## Aim of the exercise
The lines from the top of the data down to the line with "error means none;" should be repeated exactly, both ends included.

=== Section Start ===

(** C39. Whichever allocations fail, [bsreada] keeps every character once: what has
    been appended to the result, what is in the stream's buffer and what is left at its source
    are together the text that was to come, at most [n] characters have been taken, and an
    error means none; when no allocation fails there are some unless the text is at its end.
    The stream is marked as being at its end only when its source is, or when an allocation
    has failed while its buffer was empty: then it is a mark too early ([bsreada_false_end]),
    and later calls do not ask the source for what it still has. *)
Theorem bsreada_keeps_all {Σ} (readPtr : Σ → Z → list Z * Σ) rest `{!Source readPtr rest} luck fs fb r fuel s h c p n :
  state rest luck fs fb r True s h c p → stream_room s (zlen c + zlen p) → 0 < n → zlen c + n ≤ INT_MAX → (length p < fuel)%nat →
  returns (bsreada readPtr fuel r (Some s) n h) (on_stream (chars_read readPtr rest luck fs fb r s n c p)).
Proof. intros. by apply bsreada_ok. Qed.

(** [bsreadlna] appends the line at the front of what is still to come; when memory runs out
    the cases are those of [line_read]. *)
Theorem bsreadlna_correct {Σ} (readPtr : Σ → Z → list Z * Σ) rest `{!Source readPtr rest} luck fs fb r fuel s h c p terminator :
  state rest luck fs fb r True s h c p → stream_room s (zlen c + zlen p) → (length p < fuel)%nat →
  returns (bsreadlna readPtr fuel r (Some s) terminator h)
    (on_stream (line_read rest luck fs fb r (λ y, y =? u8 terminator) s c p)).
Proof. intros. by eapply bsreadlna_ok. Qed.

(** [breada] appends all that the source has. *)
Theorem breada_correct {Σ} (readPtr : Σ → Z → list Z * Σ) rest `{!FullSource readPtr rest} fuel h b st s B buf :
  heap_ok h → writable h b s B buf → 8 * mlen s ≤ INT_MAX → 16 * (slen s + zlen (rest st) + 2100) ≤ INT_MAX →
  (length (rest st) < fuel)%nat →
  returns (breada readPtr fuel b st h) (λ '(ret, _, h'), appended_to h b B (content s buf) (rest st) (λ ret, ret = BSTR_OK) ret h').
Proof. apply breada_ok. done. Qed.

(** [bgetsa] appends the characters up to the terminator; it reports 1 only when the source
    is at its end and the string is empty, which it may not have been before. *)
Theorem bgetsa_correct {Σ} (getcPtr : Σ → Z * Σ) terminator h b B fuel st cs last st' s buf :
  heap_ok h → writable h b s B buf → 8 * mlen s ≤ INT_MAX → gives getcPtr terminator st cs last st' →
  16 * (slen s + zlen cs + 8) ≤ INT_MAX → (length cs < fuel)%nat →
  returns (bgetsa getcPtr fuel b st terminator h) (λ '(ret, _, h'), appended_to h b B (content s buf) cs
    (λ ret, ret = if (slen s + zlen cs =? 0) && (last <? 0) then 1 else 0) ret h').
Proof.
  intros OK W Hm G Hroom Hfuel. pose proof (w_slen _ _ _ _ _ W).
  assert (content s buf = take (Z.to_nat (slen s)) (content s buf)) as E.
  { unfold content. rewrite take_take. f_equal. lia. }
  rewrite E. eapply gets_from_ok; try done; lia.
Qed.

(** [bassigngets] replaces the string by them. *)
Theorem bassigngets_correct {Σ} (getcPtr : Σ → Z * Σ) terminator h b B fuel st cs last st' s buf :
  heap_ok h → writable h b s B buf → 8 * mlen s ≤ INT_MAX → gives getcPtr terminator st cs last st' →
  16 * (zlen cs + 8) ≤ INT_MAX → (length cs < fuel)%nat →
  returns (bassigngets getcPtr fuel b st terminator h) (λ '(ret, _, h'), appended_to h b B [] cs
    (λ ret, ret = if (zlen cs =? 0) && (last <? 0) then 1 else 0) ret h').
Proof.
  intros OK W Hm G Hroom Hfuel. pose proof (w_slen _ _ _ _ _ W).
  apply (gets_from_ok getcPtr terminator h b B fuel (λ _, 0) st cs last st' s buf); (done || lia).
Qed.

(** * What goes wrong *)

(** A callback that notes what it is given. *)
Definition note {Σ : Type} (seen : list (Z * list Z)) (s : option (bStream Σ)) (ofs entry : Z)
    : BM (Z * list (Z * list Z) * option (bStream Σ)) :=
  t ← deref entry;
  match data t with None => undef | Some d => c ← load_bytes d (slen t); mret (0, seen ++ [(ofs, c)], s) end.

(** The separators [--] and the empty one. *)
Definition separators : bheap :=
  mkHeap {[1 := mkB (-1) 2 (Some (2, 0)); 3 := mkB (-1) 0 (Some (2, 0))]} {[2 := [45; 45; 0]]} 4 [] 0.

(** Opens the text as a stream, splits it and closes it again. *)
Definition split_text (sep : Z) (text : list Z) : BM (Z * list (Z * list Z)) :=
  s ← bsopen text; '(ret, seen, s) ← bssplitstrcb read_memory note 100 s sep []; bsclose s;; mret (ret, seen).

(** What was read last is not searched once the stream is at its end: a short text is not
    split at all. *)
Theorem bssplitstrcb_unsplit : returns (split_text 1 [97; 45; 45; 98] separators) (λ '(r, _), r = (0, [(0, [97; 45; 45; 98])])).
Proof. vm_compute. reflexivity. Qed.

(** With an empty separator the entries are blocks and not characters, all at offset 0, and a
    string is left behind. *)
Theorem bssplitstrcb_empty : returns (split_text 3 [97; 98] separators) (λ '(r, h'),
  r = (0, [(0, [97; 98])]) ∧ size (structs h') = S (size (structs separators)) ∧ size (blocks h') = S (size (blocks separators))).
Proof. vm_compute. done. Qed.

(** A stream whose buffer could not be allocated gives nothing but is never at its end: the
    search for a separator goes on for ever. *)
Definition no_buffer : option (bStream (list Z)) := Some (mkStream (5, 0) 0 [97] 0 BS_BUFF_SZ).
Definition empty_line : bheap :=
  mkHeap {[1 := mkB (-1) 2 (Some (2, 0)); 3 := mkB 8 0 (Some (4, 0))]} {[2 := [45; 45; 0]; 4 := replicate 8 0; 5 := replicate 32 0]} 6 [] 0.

=== Section End ===

## The completed task
(** C39. Whichever allocations fail, [bsreada] keeps every character once: what has
    been appended to the result, what is in the stream's buffer and what is left at its source
    are together the text that was to come, at most [n] characters have been taken, and an
    error means none; when no allocation fails there are some unless the text is at its end.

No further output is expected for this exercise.